* [Given data]

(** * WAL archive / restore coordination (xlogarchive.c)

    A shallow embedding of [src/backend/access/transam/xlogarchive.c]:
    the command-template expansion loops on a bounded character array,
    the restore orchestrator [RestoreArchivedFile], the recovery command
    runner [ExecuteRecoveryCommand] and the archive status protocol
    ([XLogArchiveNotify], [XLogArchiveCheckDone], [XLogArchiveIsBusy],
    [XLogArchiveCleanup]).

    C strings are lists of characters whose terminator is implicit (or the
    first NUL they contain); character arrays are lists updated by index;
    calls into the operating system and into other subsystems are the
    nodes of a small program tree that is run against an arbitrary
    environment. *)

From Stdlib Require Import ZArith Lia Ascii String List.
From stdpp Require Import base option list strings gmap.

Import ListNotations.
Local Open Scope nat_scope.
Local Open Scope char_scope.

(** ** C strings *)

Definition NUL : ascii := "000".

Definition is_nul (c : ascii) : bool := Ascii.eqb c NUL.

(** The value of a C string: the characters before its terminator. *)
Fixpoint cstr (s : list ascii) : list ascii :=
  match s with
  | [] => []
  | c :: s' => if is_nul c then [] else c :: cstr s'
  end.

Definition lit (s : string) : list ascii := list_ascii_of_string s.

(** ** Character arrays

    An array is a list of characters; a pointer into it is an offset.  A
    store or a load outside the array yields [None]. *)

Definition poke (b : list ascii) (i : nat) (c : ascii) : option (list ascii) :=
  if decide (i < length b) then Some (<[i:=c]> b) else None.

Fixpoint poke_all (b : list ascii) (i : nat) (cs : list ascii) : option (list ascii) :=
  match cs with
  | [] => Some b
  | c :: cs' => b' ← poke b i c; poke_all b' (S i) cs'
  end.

* [Activity] Restate the data verbatim through the "the restore orchestrator" line.

* [Expected answer]
(** * WAL archive / restore coordination (xlogarchive.c)

    A shallow embedding of [src/backend/access/transam/xlogarchive.c]:
    the command-template expansion loops on a bounded character array,
    the restore orchestrator [RestoreArchivedFile], the recovery command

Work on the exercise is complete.